[Exercise instructions]:
Of all the lines in the entries below, give again exactly those starting at the line containing "as [[username st1]|]" and ending at the line containing "exists username, password. auto.", both ends included, and no others.

[Records from a dataset]:

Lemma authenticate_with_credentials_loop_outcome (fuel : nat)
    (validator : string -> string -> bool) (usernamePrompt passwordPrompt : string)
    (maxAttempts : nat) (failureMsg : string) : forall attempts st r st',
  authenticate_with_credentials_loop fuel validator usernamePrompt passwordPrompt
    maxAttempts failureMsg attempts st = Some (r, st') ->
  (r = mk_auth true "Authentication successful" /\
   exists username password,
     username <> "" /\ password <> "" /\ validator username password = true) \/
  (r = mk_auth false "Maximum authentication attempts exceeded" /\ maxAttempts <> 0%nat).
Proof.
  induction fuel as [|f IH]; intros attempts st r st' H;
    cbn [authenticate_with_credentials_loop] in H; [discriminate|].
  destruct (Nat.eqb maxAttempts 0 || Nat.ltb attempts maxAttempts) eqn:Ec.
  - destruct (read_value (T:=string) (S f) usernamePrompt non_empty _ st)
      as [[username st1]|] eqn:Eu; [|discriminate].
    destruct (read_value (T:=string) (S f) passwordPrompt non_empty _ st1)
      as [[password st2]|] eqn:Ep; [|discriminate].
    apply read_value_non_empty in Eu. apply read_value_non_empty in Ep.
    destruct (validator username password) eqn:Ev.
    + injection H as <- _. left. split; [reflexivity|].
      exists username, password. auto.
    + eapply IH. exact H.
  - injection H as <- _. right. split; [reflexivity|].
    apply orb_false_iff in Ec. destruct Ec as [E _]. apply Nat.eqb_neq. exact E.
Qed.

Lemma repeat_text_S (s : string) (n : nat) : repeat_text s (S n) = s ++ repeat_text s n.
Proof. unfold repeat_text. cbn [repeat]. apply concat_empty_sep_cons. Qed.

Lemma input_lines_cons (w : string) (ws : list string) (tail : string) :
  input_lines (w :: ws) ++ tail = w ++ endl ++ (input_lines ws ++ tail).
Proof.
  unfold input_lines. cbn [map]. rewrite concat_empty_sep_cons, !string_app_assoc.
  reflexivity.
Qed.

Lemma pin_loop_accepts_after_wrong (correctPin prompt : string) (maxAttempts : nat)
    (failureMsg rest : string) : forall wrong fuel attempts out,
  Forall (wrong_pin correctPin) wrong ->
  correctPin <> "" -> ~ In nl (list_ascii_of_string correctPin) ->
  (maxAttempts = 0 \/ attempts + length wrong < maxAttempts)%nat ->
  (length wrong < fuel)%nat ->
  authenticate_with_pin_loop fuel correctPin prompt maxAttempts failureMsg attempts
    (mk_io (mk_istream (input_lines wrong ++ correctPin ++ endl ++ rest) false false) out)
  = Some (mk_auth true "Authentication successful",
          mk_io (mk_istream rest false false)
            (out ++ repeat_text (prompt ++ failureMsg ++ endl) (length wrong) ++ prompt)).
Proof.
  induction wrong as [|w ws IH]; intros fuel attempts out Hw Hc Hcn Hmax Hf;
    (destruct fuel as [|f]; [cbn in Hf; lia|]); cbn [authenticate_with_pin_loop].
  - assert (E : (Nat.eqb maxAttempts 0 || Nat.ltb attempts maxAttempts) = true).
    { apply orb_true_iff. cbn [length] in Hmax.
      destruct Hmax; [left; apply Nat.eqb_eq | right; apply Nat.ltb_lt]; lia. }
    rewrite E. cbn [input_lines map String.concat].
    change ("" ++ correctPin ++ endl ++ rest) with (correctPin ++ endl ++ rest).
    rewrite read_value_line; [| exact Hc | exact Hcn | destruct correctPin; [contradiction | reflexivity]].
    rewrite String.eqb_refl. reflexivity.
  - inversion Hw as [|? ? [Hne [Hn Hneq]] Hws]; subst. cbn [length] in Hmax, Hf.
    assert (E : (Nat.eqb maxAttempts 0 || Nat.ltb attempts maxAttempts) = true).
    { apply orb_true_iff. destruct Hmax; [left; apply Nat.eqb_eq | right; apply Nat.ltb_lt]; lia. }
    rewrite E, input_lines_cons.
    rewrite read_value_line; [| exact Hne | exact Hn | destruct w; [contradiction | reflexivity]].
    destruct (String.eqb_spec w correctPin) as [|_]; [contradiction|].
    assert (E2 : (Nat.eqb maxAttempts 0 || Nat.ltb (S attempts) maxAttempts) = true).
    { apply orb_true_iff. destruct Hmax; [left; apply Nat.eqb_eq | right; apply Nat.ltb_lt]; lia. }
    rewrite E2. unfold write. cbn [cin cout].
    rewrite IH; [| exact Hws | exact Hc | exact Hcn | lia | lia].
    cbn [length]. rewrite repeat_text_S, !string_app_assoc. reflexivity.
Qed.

[Solution to this exercise]:
      as [[username st1]|] eqn:Eu; [|discriminate].
    destruct (read_value (T:=string) (S f) passwordPrompt non_empty _ st1)
      as [[password st2]|] eqn:Ep; [|discriminate].
    apply read_value_non_empty in Eu. apply read_value_non_empty in Ep.
    destruct (validator username password) eqn:Ev.
    + injection H as <- _. left. split; [reflexivity|].
      exists username, password. auto.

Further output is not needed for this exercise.